Popular Diets and Filling Common Deficits


A one-size-fits-all diet does not exist. Everyone needs to find and follow the plan that suits individual needs and lifestyles. However, when following a diet, you must know its shortcomings to counter any potential adverse effects.


Vegetarian or Vegan


People are turning to vegetarian or vegan diets for environmental, personal and health reasons. If you follow a vegetarian plan, be aware of common deficit issues. Vegetarians and vegans are at risk of protein, omega-3, vitamin B12, iron, and iodine deficits because of the elimination of animal products.

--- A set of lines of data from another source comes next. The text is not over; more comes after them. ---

(* ===== verification/Drain.v ===== *)
(** The drain at shutdown: the workers empty the buffer that Close has closed.

    Close comes before the wait for the workers (shutdown.go), so what is left to them is a
    closed channel. A step is one round of one worker's loop: it receives from the channel, or
    its ticker fires. The workers take rounds in any order. *)
From stdpp Require Import base list strings gmap.
From Stdlib Require Import ZArith Lia.
From S2P Require Import Prelude Errors Go Bytes Proto Duration Os DiskQueue Buffer Wal Metrics Sinks Worker WorkerTheorems WorkerDrain.

Import Worker.

Section drain.
Context {W R : Type} `{WALW : WAL W} `{RecorderR : Recorder R}.
Context (cfg : Config) (names : list string).
Context (Hack : forall n, comes_back (wal_Acknowledge (W := W) n)).

Notation wld := (world Script.script W R).
Notation deps := (Script.deps names).

(** A run of the loop is a sequence of rounds: the signals before a stop can be split off. *)
Lemma worker_loop_app s1 s2 : forall batch (w : wld), stops s1 = false ->
  worker_loop cfg deps (s1 ++ s2) batch w = (b <- worker_loop cfg deps s1 batch ;; worker_loop cfg deps s2 b) w.
Proof.
  induction s1 as [|sig s1 IH]; intros batch w Hs; [done|].
  destruct sig as [|e| |]; cbn [stops existsb orb] in Hs; try done; cbn [app worker_loop].
  1, 2: case_decide; [|by apply IH].
  all: unfold bind; destruct (flush deps _ w) as [[[]|err|p| |] w1]; try done; by apply IH.
Qed.

(** One round: what the worker received is in its hand or disposed of. *)
Definition round_event (sig : signal) : list IngestRequest :=
  match sig with SigEvent e => [e] | _ => [] end.

Lemma round_leaves sig batch :
  leaves (worker_loop cfg deps [sig] batch : M wld _)
    (fun batch' x => (forall e, e ∈ batch ++ round_event sig ->
        e ∈ batch' \/ forall n, n ∈ names -> disposed n e x) /\
      (stops [sig] = true -> batch' = [])).
Proof.
  assert (forall b, leaves (flush deps b ;; worker_loop cfg deps [] [] : M wld _)
    (fun batch' x => forall e, e ∈ b -> e ∈ batch' \/ forall n, n ∈ names -> disposed n e x)) as Hflush.
  { intros b. eapply leaves_bind; [by apply flush_leaves|]. intros []. 
    intros w. split; [done|]. intros x0 Hg Hd e He. right. intros n Hn.
    eapply disposed_grows; [exact Hg|]. by apply Hd. }
  destruct sig as [|e| |]; cbn [worker_loop round_event]; rewrite ?app_nil_r.
  1, 3: eapply (leaves_bind _ _ (fun _ x => forall n e, n ∈ names -> e ∈ batch -> disposed n e x));
    [case_decide as Hb; [by apply drainFlush_leaves|]; intros w; split; [done|];
     intros n e _ He; destruct batch; [by apply elem_of_nil in He|simpl in Hb; lia]
    |intros [] w; split; [done|]; intros x0 Hg Hd; split; [|done]; intros e He; right; intros n Hn;
     eapply disposed_grows; [exact Hg|by apply Hd]].
  all: case_decide as Hb; [eapply leaves_conseq; [apply Hflush|]; intros b' x Hd; by split|].
  all: intros w; split; [done|]; split; [|done]; intros e' He; by left.
Qed.

(** ** The system *)

(** The channel buffer, and each worker's hand; a worker that has returned has none. *)
Record state := mk {
  buf : ChannelBuffer.ChannelBuffer;
  hands : list (option (list IngestRequest));
  outside : Script.script;
  log : W;
  acks : SeqTracker.SeqTracker;
  metrics : option R
}.

Definition after (b : ChannelBuffer.ChannelBuffer) (hs : list (option (list IngestRequest))) (w : wld) : state :=
  mk b hs (ext w) (wal w) (tracker w) (recorder w).

(** The worker's own clock, context and timers are in any state. *)
Definition its_world (s : state) (ck : Z) (c : Ctx) (ws : list (option error)) : wld :=
  mk_world (outside s) (log s) (acks s) (metrics s) ck c ws.

(** What a receive from the channel makes the worker do; [None]: it waits. *)
Definition receives (b : ChannelBuffer.ChannelBuffer) : option (signal * ChannelBuffer.ChannelBuffer) :=
  match buf_Recv b with
  | (Got e, b) => Some (SigEvent e, b)
  | (ChanClosed, b) => Some (SigClosed, b)
  | (WouldBlock, _) => None
  end.

Inductive round : bool -> state -> state -> Prop :=
  | round_recv s i batch sig b ck c ws batch' w :
      hands s !! i = Some (Some batch) -> receives (buf s) = Some (sig, b) ->
      worker_loop cfg deps [sig] batch (its_world s ck c ws) = (Ret batch', w) ->
      round true s (after b (<[i := if stops [sig] then None else Some batch']> (hands s)) w)
  | round_tick s i batch ck c ws batch' w :
      hands s !! i = Some (Some batch) ->
      worker_loop cfg deps [SigTick] batch (its_world s ck c ws) = (Ret batch', w) ->
      round false s (after (buf s) (<[i := Some batch']> (hands s)) w).

(** [rounds k s s']: a run with [k] receives. *)
Inductive rounds : nat -> state -> state -> Prop :=
  | rounds_done s : rounds 0 s s
  | rounds_recv k s1 s2 s3 : round true s1 s2 -> rounds k s2 s3 -> rounds (S k) s1 s3
  | rounds_tick k s1 s2 s3 : round false s1 s2 -> rounds k s2 s3 -> rounds k s1 s3.

(** The events that are left, and the receives: one for each event in the channel, and one for
    each worker to find it closed. *)
Definition queued (s : state) : list IngestRequest := ch_items (ChannelBuffer.ch (buf s)).
Definition running (s : state) : nat := length (omap id (hands s)).
Definition left_over (s : state) (e : IngestRequest) : Prop :=
  e ∈ queued s \/ exists b, Some b ∈ hands s /\ e ∈ b.
Definition receives_left (s : state) : nat := length (queued s) + running s.

Definition done_with (s : state) (e : IngestRequest) : Prop :=
  forall n, n ∈ names -> disposed n e (outside s).

(** The channel is closed, and a worker has returned only when it was empty. *)
Record draining (s : state) : Prop := {
  drain_closed : ch_closed (ChannelBuffer.ch (buf s)) = true;
  drain_returned : None ∈ hands s -> queued s = []
}.

Lemma receives_spec (b : ChannelBuffer.ChannelBuffer) : ch_closed (ChannelBuffer.ch b) = true ->
  exists sig b', receives b = Some (sig, b') /\ ch_closed (ChannelBuffer.ch b') = true /\
    ch_items (ChannelBuffer.ch b) = round_event sig ++ ch_items (ChannelBuffer.ch b') /\
    (stops [sig] = true -> ch_items (ChannelBuffer.ch b) = []) /\
    length (round_event sig) = if stops [sig] then 0 else 1.
Proof.
  destruct b as [[cap items cl] once]. cbn. intros ->. unfold receives. cbn. unfold ChannelBuffer.Recv, chan_recv. cbn.
  destruct items as [|e items]; cbn; (eexists _, _; split_and!; [done|done|done|done|done]).
Qed.

Lemma running_insert hs i b o :
  hs !! i = Some (Some b) ->
  length (omap id hs) =
    length (omap id (<[i := o]> hs)) + (match o : option (list IngestRequest) with Some _ => 0 | None => 1 end).
Proof.
  revert i. induction hs as [|h hs IH]; intros [|i] Hi; try done.
  - injection Hi as ->. destruct o; cbn; lia.
  - specialize (IH i Hi). change (<[S i := o]> (h :: hs)) with (h :: <[i := o]> hs).
    destruct h as [h|]; cbn [omap list_omap id length]; rewrite IH; lia.
Qed.

(** A round keeps what it does not dispose of, and a receive brings the end nearer. *)
(** What a worker does with one signal keeps every event, or disposes of it. *)
Lemma handled sig batch i b (s : state) ck c ws batch' w :
  hands s !! i = Some (Some batch) -> queued s = round_event sig ++ ch_items (ChannelBuffer.ch b) ->
  worker_loop cfg deps [sig] batch (its_world s ck c ws) = (Ret batch', w) ->
  let s' := after b (<[i := if stops [sig] then None else Some batch']> (hands s)) w in
  grows (outside s) (outside s') /\ (forall e, left_over s e -> left_over s' e \/ done_with s' e).
Proof.
  intros Hi Hq Hrun s'.
  pose proof (round_leaves sig batch (its_world s ck c ws)) as H. rewrite Hrun in H.
  destruct H as (Hg & Hkeep & Hstop). split; [exact Hg|].
  pose proof (lookup_lt_Some _ _ _ Hi) as Hlt.
  assert (forall e, e ∈ batch ++ round_event sig -> left_over s' e \/ done_with s' e) as Hin.
  { intros e He. destruct (Hkeep e He) as [Hb|Hd]; [|by right].
    destruct (stops [sig]) eqn:Hs; [rewrite (Hstop eq_refl) in Hb; by apply elem_of_nil in Hb|].
    left. right. exists batch'. split; [|done]. subst s'. cbn [after hands].
    apply list_elem_of_lookup. exists i. by rewrite list_lookup_insert_eq. }
  intros e [He|(b' & Hb' & He)].
  - rewrite Hq in He. apply elem_of_app in He as [He|He]; [|by left; left].
    apply Hin, elem_of_app. by right.
  - apply list_elem_of_lookup in Hb' as [j Hj]. destruct (decide (j = i)) as [->|Hne].
    + rewrite Hi in Hj. injection Hj as <-. apply Hin, elem_of_app. by left.
    + left. right. exists b'. split; [|done]. subst s'. cbn [after hands].
      apply list_elem_of_lookup. exists j. by rewrite list_lookup_insert_ne by done.
Qed.

Lemma round_keeps k s s' : round k s s' -> draining s ->
  draining s' /\ grows (outside s) (outside s') /\
  (forall e, left_over s e -> left_over s' e \/ done_with s' e) /\
  receives_left s = receives_left s' + (if k then 1 else 0).
Proof.
  intros Hstep [Hcl Hret]. destruct Hstep as [s i batch sig b ck c ws batch' w Hi Hrecv Hrun|
    s i batch ck c ws batch' w Hi Hrun].
  - destruct (receives_spec (buf s) Hcl) as (sig' & b1 & Hr & Hcl' & Hq & Hst & Hlen).
    rewrite Hrecv in Hr. injection Hr as <- <-.
    destruct (handled sig batch i b s ck c ws batch' w Hi Hq Hrun) as [Hg Hkeep].
    split_and!; [|exact Hg|exact Hkeep|].
    + split; [done|]. cbn [after hands buf]. unfold queued. cbn [after buf]. intros Hn.
      destruct (stops [sig]) eqn:Hs.
      * specialize (Hst eq_refl). rewrite Hst in Hq. by apply eq_sym, app_eq_nil in Hq as [_ ?].
      * apply list_elem_of_lookup in Hn as [j Hj]. destruct (decide (j = i)) as [->|Hne].
        { rewrite list_lookup_insert_eq in Hj; [done|]. by eapply lookup_lt_Some. }
        rewrite list_lookup_insert_ne in Hj by done.
        assert (queued s = []) as Hq0 by (apply Hret; by eapply list_elem_of_lookup_2).
        unfold queued in Hq0. rewrite Hq0 in Hq. by apply eq_sym, app_eq_nil in Hq as [_ ?].
    + unfold receives_left, running, queued. cbn [after hands buf].
      rewrite Hq, length_app, Hlen.
      rewrite (running_insert (hands s) i batch (if stops [sig] then None else Some batch') Hi).
      destruct (stops [sig]); lia.
  - destruct (handled SigTick batch i (buf s) s ck c ws batch' w Hi eq_refl Hrun) as [Hg Hkeep].
    cbn [stops existsb orb] in Hkeep, Hg. split_and!; [|exact Hg|exact Hkeep|].
    + split; [done|]. intros Hn. apply Hret. cbn [after hands] in Hn.
      apply list_elem_of_lookup in Hn as [j Hj]. destruct (decide (j = i)) as [->|Hne].
      { rewrite list_lookup_insert_eq in Hj; [done|]. by eapply lookup_lt_Some. }
      rewrite list_lookup_insert_ne in Hj by done. by eapply list_elem_of_lookup_2.
    + unfold receives_left, running, queued. cbn [after hands buf].
      rewrite (running_insert (hands s) i batch (Some batch') Hi). lia.
Qed.

Lemma rounds_keep k s s' : rounds k s s' -> draining s ->
  draining s' /\ grows (outside s) (outside s') /\
  (forall e, left_over s e -> left_over s' e \/ done_with s' e) /\
  receives_left s = receives_left s' + k.
Proof.
  assert (forall b k s1 s2 s3, round b s1 s2 -> draining s1 ->
    (draining s2 -> draining s3 /\ grows (outside s2) (outside s3) /\
       (forall e, left_over s2 e -> left_over s3 e \/ done_with s3 e) /\ receives_left s2 = receives_left s3 + k) ->
    draining s3 /\ grows (outside s1) (outside s3) /\
    (forall e, left_over s1 e -> left_over s3 e \/ done_with s3 e) /\
    receives_left s1 = receives_left s3 + (if b : bool then S k else k)) as Hcons.
  { intros b k0 s1 s2 s3 H1 Hd IH. destruct (round_keeps _ _ _ H1 Hd) as (Hd2 & Hg & Hk & Hl).
    destruct (IH Hd2) as (Hd3 & Hg3 & Hk3 & Hl3). split_and!; [done|by etrans| |destruct b; lia].
    intros e He. destruct (Hk e He) as [H2|H2]; [by apply Hk3|]. right. intros n Hn.
    by eapply disposed_grows; [|apply H2]. }
  induction 1 as [s|k s1 s2 s3 H1 _ IH|k s1 s2 s3 H1 _ IH]; intros Hd.
  - split_and!; [done|done|by left|lia].
  - by apply (Hcons true k s1 s2 s3).
  - by apply (Hcons false k s1 s2 s3).
Qed.

(** A worker that is running always has a round to go: the receive does not block, and the
    round ends. *)
Lemma round_goes s i batch ck c ws : draining s -> hands s !! i = Some (Some batch) ->
  exists sig b batch' w, receives (buf s) = Some (sig, b) /\
    worker_loop cfg deps [sig] batch (its_world s ck c ws) = (Ret batch', w).
Proof.
  intros [Hcl _] Hi. destruct (receives_spec (buf s) Hcl) as (sig & b & Hr & _).
  pose proof (round_leaves sig batch (its_world s ck c ws)) as H.
  destruct (worker_loop _ _ _ _ _) as [[batch'| | | |] w] eqn:Hrun; try done.
  by exists sig, b, batch', w.
Qed.

(** Receives of the workers [l], in this order. *)
Fixpoint run_schedule (l : list nat) (s : state) : option state :=
  match l with
  | [] => Some s
  | i :: l =>
      match hands s !! i, receives (buf s) with
      | Some (Some batch), Some (sig, b) =>
          match worker_loop cfg deps [sig] batch (its_world s 0 None []) with
          | (Ret batch', w) =>
              run_schedule l (after b (<[i := if stops [sig] then None else Some batch']> (hands s)) w)
          | _ => None
          end
      | _, _ => None
      end
  end.

Lemma run_schedule_rounds l : forall s s', run_schedule l s = Some s' -> rounds (length l) s s'.
Proof.
  induction l as [|i l IH]; intros s s'; cbn [run_schedule length].
  { intros [= <-]. apply rounds_done. }
  destruct (hands s !! i) as [[batch|]|] eqn:Hi; try done.
  destruct (receives (buf s)) as [[sig b]|] eqn:Hr; [|done].
  destruct (worker_loop _ _ _ _ _) as [[batch'| | | |] w] eqn:Hrun; try done.
  intros H. eapply rounds_recv; [by eapply round_recv|by apply IH].
Qed.

Lemma rounds_length k s s' : rounds k s s' -> length (hands s') = length (hands s).
Proof.
  assert (forall b s s', round b s s' -> length (hands s') = length (hands s)) as H1.
  { intros ? ? ? []; cbn [after hands]; by rewrite length_insert. }
  induction 1 as [|k s1 s2 s3 H _ IH|k s1 s2 s3 H _ IH]; [done|..]; rewrite IH; by eapply H1.
Qed.

Lemma running_none s : running s = 0 <-> Forall (fun h => h = None) (hands s).
Proof.
  unfold running. induction (hands s) as [|[b|] l IH]; cbn [omap list_omap id length].
  - by split.
  - split; [lia|]. intros H. by apply Forall_cons in H as [? _].
  - rewrite IH, Forall_cons. naive_solver.
Qed.
End drain.
Arguments state : clear implicits.


(** Two workers, one with an event in hand, and two events in the channel; the second sink
    refuses its first batch. *)
Definition demo_event (i : string) : IngestRequest := mk_event i "" "" 0 "".
Definition demo_open : ChannelBuffer.ChannelBuffer :=
  ChannelBuffer.mk (mk_chan 8 [demo_event "a"; demo_event "b"] false) false.
Definition demo_closed : ChannelBuffer.ChannelBuffer :=
  ChannelBuffer.mk (mk_chan 8 [demo_event "a"; demo_event "b"] true) true.
Definition demo_script : Script.script :=
  Script.mk [None; Some (AppErr.NewPermanent "t" (ErrNew "refused"))] 0 [] [].
Definition demo_draining : state NoOpWAL.NoOpWAL MockRecorder.MockRecorder :=
  mk demo_closed [Some []; Some [demo_event "c"]] demo_script NoOpWAL.NewNoOpWAL SeqTracker.NewSeqTracker None.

If you want to try a vegetarian or vegan diet, ensure you take appropriate supplements — vitamin B12 and iron for starters — and make smart protein decisions like incorporating soy products or other nutrient-dense and protein-rich foods: legumes, lentils, nuts, quinoa, grains, seeds, etc.


Paleo


The Paleo diet relies on lean protein sources, nuts, fruits and vegetables. The program's rules encourage eliminating all processed and unnatural foods in favor of only the food groups early hunter-gatherers relied on — say goodbye to dairy and wheat.


While the popularity of the diet may tempt you, understand that eliminating entire food groups, such as dairy, come with considerable nutritional risks. Dairy represents a key source of vitamin D and calcium.


If you want to try the Paleo plan, supplement potential nutritional losses. For example, look for natural sources of vitamin B2 or riboflavin, such as almonds, spinach, eggs and lean meats. You can find adequate sources of vitamin D in soybeans or fatty fish like salmon. Finally, calcium, while abundant in dairy products, also occurs naturally in other foods, such as:

  • Edamame

  • Spinach

  • Bok choy

  • Collard greens

Healthy Eating and Minding the Gaps


Eating healthy is not only about including plenty of lean protein, fruits and vegetables but also about ensuring you receive a healthy balance of vital micronutrients. With many foods less nutritious than decades ago, it is more important than ever to mind the dietary gaps.